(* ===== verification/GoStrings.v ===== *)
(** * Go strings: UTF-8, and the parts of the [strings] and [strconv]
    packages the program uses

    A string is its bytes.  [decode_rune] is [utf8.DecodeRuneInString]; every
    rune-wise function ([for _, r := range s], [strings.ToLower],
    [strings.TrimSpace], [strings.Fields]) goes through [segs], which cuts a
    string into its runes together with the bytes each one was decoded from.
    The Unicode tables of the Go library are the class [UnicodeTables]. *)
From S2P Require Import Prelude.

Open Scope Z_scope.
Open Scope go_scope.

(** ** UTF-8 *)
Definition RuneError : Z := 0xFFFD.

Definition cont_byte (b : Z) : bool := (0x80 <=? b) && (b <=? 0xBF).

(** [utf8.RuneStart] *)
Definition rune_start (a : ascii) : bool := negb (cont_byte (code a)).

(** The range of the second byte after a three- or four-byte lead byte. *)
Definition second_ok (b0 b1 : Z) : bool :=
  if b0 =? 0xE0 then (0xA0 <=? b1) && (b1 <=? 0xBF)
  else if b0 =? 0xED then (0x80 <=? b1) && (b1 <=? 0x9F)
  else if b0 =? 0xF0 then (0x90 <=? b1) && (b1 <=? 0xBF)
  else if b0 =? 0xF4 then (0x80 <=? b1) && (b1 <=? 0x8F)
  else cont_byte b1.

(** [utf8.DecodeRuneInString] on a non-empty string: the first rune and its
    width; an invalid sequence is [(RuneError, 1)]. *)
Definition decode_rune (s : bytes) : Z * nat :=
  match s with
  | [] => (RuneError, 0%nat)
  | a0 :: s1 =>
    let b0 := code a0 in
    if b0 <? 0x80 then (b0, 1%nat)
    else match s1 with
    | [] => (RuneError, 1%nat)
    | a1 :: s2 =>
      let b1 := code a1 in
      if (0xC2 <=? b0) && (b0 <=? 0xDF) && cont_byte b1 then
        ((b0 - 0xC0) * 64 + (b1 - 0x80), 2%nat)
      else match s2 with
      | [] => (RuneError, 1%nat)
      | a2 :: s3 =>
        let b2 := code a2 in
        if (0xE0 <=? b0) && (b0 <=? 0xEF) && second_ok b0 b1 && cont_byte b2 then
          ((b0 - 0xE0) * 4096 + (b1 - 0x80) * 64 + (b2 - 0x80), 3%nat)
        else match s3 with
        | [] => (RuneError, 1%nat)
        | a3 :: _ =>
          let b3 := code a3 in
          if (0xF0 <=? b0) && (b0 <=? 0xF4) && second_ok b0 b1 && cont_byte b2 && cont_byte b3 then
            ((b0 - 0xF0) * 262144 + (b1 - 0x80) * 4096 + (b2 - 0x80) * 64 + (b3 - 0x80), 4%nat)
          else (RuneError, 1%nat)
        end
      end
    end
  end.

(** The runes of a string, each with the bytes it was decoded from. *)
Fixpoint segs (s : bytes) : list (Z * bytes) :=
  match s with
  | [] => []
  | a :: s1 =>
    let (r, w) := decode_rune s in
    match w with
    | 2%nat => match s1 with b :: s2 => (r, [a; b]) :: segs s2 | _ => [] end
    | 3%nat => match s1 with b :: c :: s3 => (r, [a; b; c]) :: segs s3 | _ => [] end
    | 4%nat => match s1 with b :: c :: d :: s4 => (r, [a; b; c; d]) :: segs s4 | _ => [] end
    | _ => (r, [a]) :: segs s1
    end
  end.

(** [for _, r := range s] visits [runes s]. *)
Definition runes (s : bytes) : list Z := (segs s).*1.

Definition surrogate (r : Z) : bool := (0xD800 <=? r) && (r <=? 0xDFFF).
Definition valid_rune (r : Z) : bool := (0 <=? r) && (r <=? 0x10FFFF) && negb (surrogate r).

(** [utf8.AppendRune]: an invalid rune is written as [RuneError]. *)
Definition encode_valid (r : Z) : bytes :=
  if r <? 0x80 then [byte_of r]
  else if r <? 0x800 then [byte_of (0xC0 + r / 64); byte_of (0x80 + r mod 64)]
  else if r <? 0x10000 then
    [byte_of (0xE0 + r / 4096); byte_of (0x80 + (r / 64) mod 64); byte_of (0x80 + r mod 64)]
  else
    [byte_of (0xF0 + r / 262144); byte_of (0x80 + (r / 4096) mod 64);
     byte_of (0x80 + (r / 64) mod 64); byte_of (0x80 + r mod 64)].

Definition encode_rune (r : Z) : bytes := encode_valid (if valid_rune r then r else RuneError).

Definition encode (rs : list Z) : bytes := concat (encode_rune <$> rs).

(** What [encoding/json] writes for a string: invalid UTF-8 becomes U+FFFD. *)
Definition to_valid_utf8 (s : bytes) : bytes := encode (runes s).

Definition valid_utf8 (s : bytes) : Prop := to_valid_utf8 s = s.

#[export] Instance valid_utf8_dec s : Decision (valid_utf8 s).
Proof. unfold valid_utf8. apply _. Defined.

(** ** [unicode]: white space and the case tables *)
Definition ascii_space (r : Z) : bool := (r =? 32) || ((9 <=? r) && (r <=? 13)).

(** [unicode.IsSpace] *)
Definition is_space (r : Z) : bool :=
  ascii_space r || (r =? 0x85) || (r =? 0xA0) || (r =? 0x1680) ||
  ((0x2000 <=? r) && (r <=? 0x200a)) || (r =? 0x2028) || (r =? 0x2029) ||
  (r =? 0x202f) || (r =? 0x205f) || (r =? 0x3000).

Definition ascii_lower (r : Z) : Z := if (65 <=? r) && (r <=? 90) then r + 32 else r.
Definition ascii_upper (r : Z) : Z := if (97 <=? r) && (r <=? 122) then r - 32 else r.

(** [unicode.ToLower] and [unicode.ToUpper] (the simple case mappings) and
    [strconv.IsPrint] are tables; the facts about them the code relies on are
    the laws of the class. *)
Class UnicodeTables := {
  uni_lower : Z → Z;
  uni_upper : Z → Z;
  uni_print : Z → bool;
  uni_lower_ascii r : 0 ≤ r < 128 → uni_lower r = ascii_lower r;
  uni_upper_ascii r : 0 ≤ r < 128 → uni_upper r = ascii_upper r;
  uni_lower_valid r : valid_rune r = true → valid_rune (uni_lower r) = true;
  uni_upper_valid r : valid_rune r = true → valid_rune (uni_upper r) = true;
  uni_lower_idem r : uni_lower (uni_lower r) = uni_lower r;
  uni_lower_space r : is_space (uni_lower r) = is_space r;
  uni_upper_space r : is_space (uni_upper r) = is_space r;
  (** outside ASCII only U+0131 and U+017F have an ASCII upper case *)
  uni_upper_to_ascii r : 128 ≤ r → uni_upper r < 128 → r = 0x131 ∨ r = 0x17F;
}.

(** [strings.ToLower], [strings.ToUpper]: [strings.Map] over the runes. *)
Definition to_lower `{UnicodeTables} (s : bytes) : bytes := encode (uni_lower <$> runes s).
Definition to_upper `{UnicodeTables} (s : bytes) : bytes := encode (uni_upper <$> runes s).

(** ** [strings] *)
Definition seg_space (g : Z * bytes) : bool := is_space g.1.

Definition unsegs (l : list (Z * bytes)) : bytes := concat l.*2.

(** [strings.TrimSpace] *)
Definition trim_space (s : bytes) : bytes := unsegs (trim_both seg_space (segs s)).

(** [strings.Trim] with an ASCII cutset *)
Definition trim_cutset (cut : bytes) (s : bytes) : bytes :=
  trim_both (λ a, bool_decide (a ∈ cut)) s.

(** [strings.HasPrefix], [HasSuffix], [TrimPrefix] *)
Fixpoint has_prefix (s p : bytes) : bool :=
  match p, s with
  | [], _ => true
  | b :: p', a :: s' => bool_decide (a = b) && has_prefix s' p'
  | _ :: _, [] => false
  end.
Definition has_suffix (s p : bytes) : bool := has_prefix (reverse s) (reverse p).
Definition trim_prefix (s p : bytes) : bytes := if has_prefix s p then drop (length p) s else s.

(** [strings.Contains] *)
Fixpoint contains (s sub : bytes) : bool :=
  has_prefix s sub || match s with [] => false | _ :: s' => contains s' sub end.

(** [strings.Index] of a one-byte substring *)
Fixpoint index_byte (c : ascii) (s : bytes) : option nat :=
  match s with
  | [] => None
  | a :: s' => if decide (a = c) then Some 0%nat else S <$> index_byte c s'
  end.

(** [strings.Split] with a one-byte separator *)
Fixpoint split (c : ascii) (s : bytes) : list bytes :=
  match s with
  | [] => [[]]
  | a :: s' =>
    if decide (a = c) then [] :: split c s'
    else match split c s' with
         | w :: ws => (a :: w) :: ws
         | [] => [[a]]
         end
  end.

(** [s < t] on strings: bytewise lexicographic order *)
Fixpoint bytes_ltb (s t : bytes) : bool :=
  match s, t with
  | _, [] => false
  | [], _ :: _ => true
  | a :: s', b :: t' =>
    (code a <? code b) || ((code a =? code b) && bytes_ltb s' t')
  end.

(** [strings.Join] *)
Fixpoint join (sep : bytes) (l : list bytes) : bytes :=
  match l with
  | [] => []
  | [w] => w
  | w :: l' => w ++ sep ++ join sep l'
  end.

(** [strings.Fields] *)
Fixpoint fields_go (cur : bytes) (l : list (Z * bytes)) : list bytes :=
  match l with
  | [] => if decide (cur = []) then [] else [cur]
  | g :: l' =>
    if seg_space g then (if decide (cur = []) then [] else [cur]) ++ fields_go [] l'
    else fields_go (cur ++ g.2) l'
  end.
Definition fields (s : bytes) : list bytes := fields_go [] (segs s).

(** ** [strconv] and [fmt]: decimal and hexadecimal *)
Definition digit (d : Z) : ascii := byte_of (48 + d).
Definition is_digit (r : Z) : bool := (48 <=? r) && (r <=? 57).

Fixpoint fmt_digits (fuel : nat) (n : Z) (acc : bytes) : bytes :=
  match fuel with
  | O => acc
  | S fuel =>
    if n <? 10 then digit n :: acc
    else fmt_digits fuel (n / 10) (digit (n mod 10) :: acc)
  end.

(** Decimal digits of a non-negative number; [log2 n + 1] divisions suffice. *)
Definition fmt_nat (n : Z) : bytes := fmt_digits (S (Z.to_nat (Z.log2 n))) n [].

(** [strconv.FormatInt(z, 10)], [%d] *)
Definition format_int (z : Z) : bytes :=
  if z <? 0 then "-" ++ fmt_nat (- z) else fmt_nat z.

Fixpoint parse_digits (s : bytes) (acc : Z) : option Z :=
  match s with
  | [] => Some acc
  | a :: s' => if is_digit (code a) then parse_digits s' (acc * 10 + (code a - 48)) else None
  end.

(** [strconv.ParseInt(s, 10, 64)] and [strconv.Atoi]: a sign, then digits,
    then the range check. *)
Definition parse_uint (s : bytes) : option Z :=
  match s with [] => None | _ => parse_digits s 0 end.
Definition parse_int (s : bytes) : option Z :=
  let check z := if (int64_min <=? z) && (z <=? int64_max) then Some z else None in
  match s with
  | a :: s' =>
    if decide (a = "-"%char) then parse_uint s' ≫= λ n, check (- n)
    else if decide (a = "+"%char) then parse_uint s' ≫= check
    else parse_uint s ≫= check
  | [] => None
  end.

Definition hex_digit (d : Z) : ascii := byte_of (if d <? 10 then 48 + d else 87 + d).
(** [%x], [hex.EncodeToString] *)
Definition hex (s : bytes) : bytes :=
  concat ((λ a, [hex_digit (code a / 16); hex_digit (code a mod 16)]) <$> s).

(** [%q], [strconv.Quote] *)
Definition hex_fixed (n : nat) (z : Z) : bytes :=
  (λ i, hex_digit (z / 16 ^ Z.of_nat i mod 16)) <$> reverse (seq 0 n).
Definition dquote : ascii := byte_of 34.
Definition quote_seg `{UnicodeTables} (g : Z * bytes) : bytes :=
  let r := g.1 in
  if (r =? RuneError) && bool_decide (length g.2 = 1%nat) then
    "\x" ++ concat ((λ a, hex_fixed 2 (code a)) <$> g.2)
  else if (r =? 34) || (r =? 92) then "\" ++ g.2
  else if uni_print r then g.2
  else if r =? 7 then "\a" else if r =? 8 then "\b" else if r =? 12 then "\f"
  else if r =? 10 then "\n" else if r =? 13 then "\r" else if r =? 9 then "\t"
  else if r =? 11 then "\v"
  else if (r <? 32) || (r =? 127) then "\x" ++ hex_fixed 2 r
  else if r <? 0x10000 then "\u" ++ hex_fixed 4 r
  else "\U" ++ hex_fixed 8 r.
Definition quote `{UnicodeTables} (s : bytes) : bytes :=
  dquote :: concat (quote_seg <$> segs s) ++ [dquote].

+ + + + +

Problem details: Using the entries above, give again exactly the lines from the line holding "if decide (a = c) then [] :: split c s'" through the line holding "else fmt_digits fuel". Include both end lines and nothing else.

Finished task:
    if decide (a = c) then [] :: split c s'
    else match split c s' with
         | w :: ws => (a :: w) :: ws
         | [] => [[a]]
         end
  end.

(** [s < t] on strings: bytewise lexicographic order *)
Fixpoint bytes_ltb (s t : bytes) : bool :=
  match s, t with
  | _, [] => false
  | [], _ :: _ => true
  | a :: s', b :: t' =>
    (code a <? code b) || ((code a =? code b) && bytes_ltb s' t')
  end.

(** [strings.Join] *)
Fixpoint join (sep : bytes) (l : list bytes) : bytes :=
  match l with
  | [] => []
  | [w] => w
  | w :: l' => w ++ sep ++ join sep l'
  end.

(** [strings.Fields] *)
Fixpoint fields_go (cur : bytes) (l : list (Z * bytes)) : list bytes :=
  match l with
  | [] => if decide (cur = []) then [] else [cur]
  | g :: l' =>
    if seg_space g then (if decide (cur = []) then [] else [cur]) ++ fields_go [] l'
    else fields_go (cur ++ g.2) l'
  end.
Definition fields (s : bytes) : list bytes := fields_go [] (segs s).

(** ** [strconv] and [fmt]: decimal and hexadecimal *)
Definition digit (d : Z) : ascii := byte_of (48 + d).
Definition is_digit (r : Z) : bool := (48 <=? r) && (r <=? 57).

Fixpoint fmt_digits (fuel : nat) (n : Z) (acc : bytes) : bytes :=
  match fuel with
  | O => acc
  | S fuel =>
    if n <? 10 then digit n :: acc
    else fmt_digits fuel (n / 10) (digit (n mod 10) :: acc)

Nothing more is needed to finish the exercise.